EXERCISE DETAILS:
Keep to one stretch of the data below, the lines from the one with "entryCount s2 = 1" up to and including the one with "key is the empty", and return that stretch exactly.

RECORDS PROVIDED:
(** RENAME moves the value and the expiry of a live key to the new name,
    overwriting what was there, answers whether the source was live, touches
    no other key, moves the WATCH versions of both names, and renaming a key
    to itself keeps it; whether the two names share a shard makes no
    difference. *)
Theorem rename_spec now ws old new s :
  store_inv s →
  let ock := nsKey ws old in let nck := nsKey ws new in
  let r := Rename now ws old new s in
  r.1 = bool_decide (is_Some (live_at now s ock)) ∧
  (∀ k, live_at now r.2 k =
     match live_at now s ock with
     | None => live_at now s k
     | Some c => if decide (k = nck) then Some c else if decide (k = ock) then None else live_at now s k
     end) ∧
  (live_at now s ock ≠ None → version_at r.2 ock ≠ version_at s ock ∧ version_at r.2 nck ≠ version_at s nck) ∧
  store_inv r.2.
Proof.
  intros I. cbv zeta. rewrite Rename_steps by done.
  destruct (rename_steps_ok now (nsKey ws old) (nsKey ws new) s I) as (Ev & Hr & Hl & _ & Hv).
  split_and!; [done|exact Hl| |apply Ev].
  intros H. specialize (Hv H).
  split; (eapply ver_adv_ne; [apply Hv|apply le_n| |by apply version_range]); auto; done.
Qed.

Lemma rename_spec_witness :
  (Rename 6 "w" "k" "j" s1).1 = true ∧
  live_at 6 (Rename 6 "w" "k" "j" s1).2 (nsKey "w" "j") = Some (VString hello, None) ∧
  live_at 6 (Rename 6 "w" "k" "j" s1).2 (nsKey "w" "k") = None.
Proof.
  destruct (rename_spec 6 "w" "k" "j" s1 s1_inv) as (_ & Hl & _).
  split; [by vm_compute|]. rewrite !Hl. by vm_compute.
Defined.

(** Workspaces are isolated.  FLUSHDB empties its workspace and leaves
    every key of every other workspace (value, expiry and version) alone, for
    workspace names without NUL bytes, and two keys of different workspaces
    never share an entry. *)
Theorem flush_isolated ws s :
  store_inv s → has_NUL ws = false →
  let s' := (FlushDB ws s).2 in
  (∀ now k, live_at now s' (nsKey ws k) = None) ∧
  (∀ ws' k, has_NUL ws' = false → ws' ≠ ws →
     nsKey ws' k ≠ nsKey ws k ∧
     entry_at s' (nsKey ws' k) = entry_at s (nsKey ws' k) ∧
     version_at s' (nsKey ws' k) = version_at s (nsKey ws' k)) ∧
  store_inv s'.
Proof.
  intros I Hw. cbv zeta. destruct (FlushDB_ok ws s I) as [D K]. split_and!.
  - intros now k. unfold live_at. rewrite K; [done|by exists k].
  - intros ws' k Hw' Hne. split.
    + intros E. by destruct (nsKey_inj _ _ _ _ Hw' Hw E).
    + destruct (dr_key _ _ _ D (nsKey ws' k)) as [?|(e & _ & Hin & _)]; [done|].
      exfalso. apply (in_workspace_nsKey ws ws' k) in Hin; done.
  - apply D.
Qed.

Lemma flush_isolated_witness :
  live_at 6 (FlushDB "w" s1).2 (nsKey "w" "k") = None ∧
  entry_at (FlushDB "v" s1).2 (nsKey "w" "k") = entry_at s1 (nsKey "w" "k").
Proof.
  destruct (flush_isolated "w" s1 s1_inv eq_refl) as (H1 & _).
  destruct (flush_isolated "v" s1 s1_inv eq_refl) as (_ & H2 & _).
  split; [apply H1|]. by destruct (H2 "w" "k" eq_refl ltac:(done)) as (_ & H & _).
Defined.

(** The reaper's sweep of a shard removes expired entries only, so no
    client sees a difference; it returns how many entries it removed, which is
    at most the sample size; and a sample at least as large as the TTL index
    leaves no expired entry in the shard. *)
Theorem sweep_spec now order s i n :
  store_inv s → range_order order → (i < length (shards s))%nat →
  let r := SweepShard now order i n s in
  (∀ t k, now ≤ t → live_at t r.2 k = live_at t s k) ∧
  r.1 = entryCount s - entryCount r.2 ∧ 0 ≤ r.1 ≤ Z.max 0 n ∧
  (Z.of_nat (size (ttlKeys (shards s !!! i))) ≤ n →
     ∀ k e, indexOf s k = i → entry_at r.2 k = Some e → expired e now = false) ∧
  store_inv r.2.
Proof.
  intros I Ho Hi. cbv zeta. destruct (SweepShard_ok now order s i n I Ho Hi) as (D & Hr & Hb & Hall).
  split_and!; [|done|apply Hb|apply Hb|done|apply D].
  intros t k Ht. unfold live_at. destruct (dr_key _ _ _ D k) as [[-> _]|(e & -> & Hx & -> & _)]; [done|].
  simpl. by rewrite (expired_later e now t).
Qed.

Definition s2 : Store := (run (KExpire 10) 5 anyOrder "w" "k" s1).2.
Definition sOrder : gset string → list string := elements.
Lemma sOrder_range : range_order sOrder.
Proof. intros X. split; [apply NoDup_elements|]. intros k. apply elem_of_elements. Qed.
Lemma s2_inv : store_inv s2.
Proof. apply (run_impl (KExpire 10) s1 5 anyOrder "w" "k" s1_inv). Qed.

Lemma sweep_spec_witness :
  let i := indexOf s2 (nsKey "w" "k") in
  entryCount s2 = 1 ∧ (SweepShard 20 sOrder i 20 s2).1 = 1 ∧ entryCount (SweepShard 20 sOrder i 20 s2).2 = 0.
Proof.
  cbv zeta. pose proof (index_lt s2 (nsKey "w" "k") s2_inv) as Hi.
  destruct (sweep_spec 20 sOrder s2 _ 20 s2_inv sOrder_range Hi) as (_ & H & _). rewrite H.
  split_and!; reflexivity.
Defined.



(** SINTER, SUNION and SDIFF read the sets of all their keys (a missing
    key is the empty set) and return exactly the members of the intersection,
    the union and the difference; if some key holds another kind the answer is
    a wrong-type error.  No key's content changes. *)
Theorem set_algebra_spec now order s ws key keys :
  store_inv s → set_order order →
  let sets := Forall (is_set now s ws) (key :: keys) in
  let nows := λ _ : nat, now in
  let i := SInter nows order ws (key :: keys) s in
  let u := SUnion nows order ws (key :: keys) s in
  let d := SDiff nows order ws (key :: keys) s in
  (¬ sets → i.1 = Error ErrWrongType ∧ u.1 = Error ErrWrongType ∧ d.1 = Error ErrWrongType) ∧
  (sets → ∃ li lu ld, i.1 = Ok li ∧ u.1 = Ok lu ∧ d.1 = Ok ld ∧
     ∀ x, (x ∈ bytes_of <$> li ↔ ∀ k, k ∈ key :: keys → x ∈ set_at now s ws k) ∧
          (x ∈ bytes_of <$> lu ↔ ∃ k, k ∈ key :: keys ∧ x ∈ set_at now s ws k) ∧
          (x ∈ bytes_of <$> ld ↔ x ∈ set_at now s ws key ∧ ∀ k, k ∈ keys → x ∉ set_at now s ws k)).
Proof.
  intros I Ho. cbv zeta. set (nows := λ _ : nat, now).
  assert (Hm : monotone nows) by (intros ? ? _; reflexivity).
  unfold SInter, SDiff.
  destruct (first_then_ok (λ r snap, r ∩ snap) nows ws Hm order key keys s I) as [_ ->].
  destruct (first_then_ok (λ r snap, r ∖ snap) nows ws Hm order key keys s I) as [_ ->].
  destruct (SUnion_ok nows order ws (key :: keys) s Hm I) as [_ ->].
  subst nows. cbn [fold_snapshots]. rewrite !snapshot_of_cases, Forall_cons.
  destruct (decide (is_set now s ws key)) as [Hk|Hk]; [|split; [done|by intros [? _]]].
  cbv beta iota. rewrite !fold_snapshots_spec.
  destruct (decide (Forall (is_set now s ws) keys)) as [Hks|Hks]; [|split; [done|by intros [_ ?]]].
  split; [intros Hn; by destruct Hn|intros _].
  eexists _, _, _. split_and!; [reflexivity..|]. intros x. rewrite !setToBytes_elem by done.
  rewrite foldl_inter, foldl_union, foldl_diff.
  setoid_rewrite list_elem_of_fmap. setoid_rewrite elem_of_cons. split_and!; set_solver.
Qed.

Definition s3 : Store := (run (KSAdd [to_bytes "a"; to_bytes "b"]) 5 anyOrder "w" "x" s1).2.
Lemma s3_inv : store_inv s3.
Proof. apply (run_impl (KSAdd [to_bytes "a"; to_bytes "b"]) s1 5 anyOrder "w" "x" s1_inv). Qed.
Lemma sOrder_set : set_order sOrder.
Proof. by intros X. Qed.

Lemma set_algebra_spec_witness :
  (SUnion (λ _, 6) sOrder "w" ["x"; "k"] s3).1 = Error ErrWrongType ∧
  ∃ l, (SInter (λ _, 6) sOrder "w" ["x"; "x"] s3).1 = Ok l ∧
       ∀ m, m ∈ bytes_of <$> l ↔ ∀ k, k ∈ ["x"; "x"] → m ∈ set_at 6 s3 "w" k.
Proof.
  split.
  - destruct (set_algebra_spec 6 sOrder s3 "w" "x" ["k"] s3_inv sOrder_set) as [H _].
    apply H. intros [_ [Hk _]%Forall_cons]%Forall_cons. exact Hk.
  - destruct (set_algebra_spec 6 sOrder s3 "w" "x" ["x"] s3_inv sOrder_set) as [_ H].
    destruct H as (li & lu & ld & H1 & _ & _ & H2).
    + apply Forall_cons_2; [vm_compute; exact I|]. apply Forall_cons_2; [vm_compute; exact I|apply Forall_nil_2].
    + exists li. split; [exact H1|]. intros m. apply H2.
Defined.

ANSWER BOX:
  entryCount s2 = 1 ∧ (SweepShard 20 sOrder i 20 s2).1 = 1 ∧ entryCount (SweepShard 20 sOrder i 20 s2).2 = 0.
Proof.
  cbv zeta. pose proof (index_lt s2 (nsKey "w" "k") s2_inv) as Hi.
  destruct (sweep_spec 20 sOrder s2 _ 20 s2_inv sOrder_range Hi) as (_ & H & _). rewrite H.
  split_and!; reflexivity.
Defined.



(** SINTER, SUNION and SDIFF read the sets of all their keys (a missing
    key is the empty set) and return exactly the members of the intersection,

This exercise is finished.